PROBLEM DESCRIPTION - Filter the data below for the string "InstanceNotFoundException" and copy each matching line.

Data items
/---

(** ** InstanceService *)

(** C7: [get_instance] raises [InstanceNotFoundException] exactly when the
    SDK lookup for the name and owner returns [None]; it returns exactly
    what the lookup found, wrapped in an [Instance] whose [id] and [status]
    read the wrapped object's. *)
Theorem get_instance_raises_iff_nothing_found (self : InstanceService.t)
    (instance_name owner : pyval) (w : World) (t : list event) :
  let lookup : M pyval :=
    (client <- ask_sdk DriverlessClient_init ;;
     ask_sdk (DriverlessClient_get_instance client instance_name owner))%py in
  let run := InstanceService.get_instance self instance_name owner w t in
  ((exists msg, fst run = Raise (InstanceNotFoundException msg))
   <-> fst (lookup w t) = Return PyNone)
  /\ (forall wrapped,
        fst run = Return wrapped
        <-> exists found, fst (lookup w t) = Return found /\ found <> PyNone
                          /\ wrapped = {| Instance.instance := found |})
  /\ (forall found,
        Instance.id {| Instance.instance := found |} = ask_sdk (getattr found "id")
        /\ Instance.status {| Instance.instance := found |}
           = ask_sdk (getattr found "status"))
  /\ snd run = snd (lookup w t).
Proof.
  cbv zeta.
  split; [|split; [|split]].
  - split.
    + intros [msg H]. revert H. execute; simpl; try (intros [=]; fail).
      intros _. match goal with H : is_None _ = true |- _ =>
                  now apply is_None_true in H as -> end.
    + execute; simpl; try (intros [=]; fail).
      * eauto.
      * intros [= ->]. discriminate.
  - intros wrapped. split.
    + execute; simpl; try (intros [=]; fail).
      intros [= <-]. eexists. repeat split.
      intros ->. discriminate.
    + intros (found & H & Hne & ->). revert H.
      execute; simpl; try (intros [=]; fail).
      * intros [= ->]. match goal with H : is_None _ = true |- _ =>
                         apply is_None_true in H end. contradiction.
      * now intros [= ->].
  - intros found. split; reflexivity.
  - execute; reflexivity.
Qed.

\---

COMPLETED TASK -
(** C7: [get_instance] raises [InstanceNotFoundException] exactly when the
  ((exists msg, fst run = Raise (InstanceNotFoundException msg))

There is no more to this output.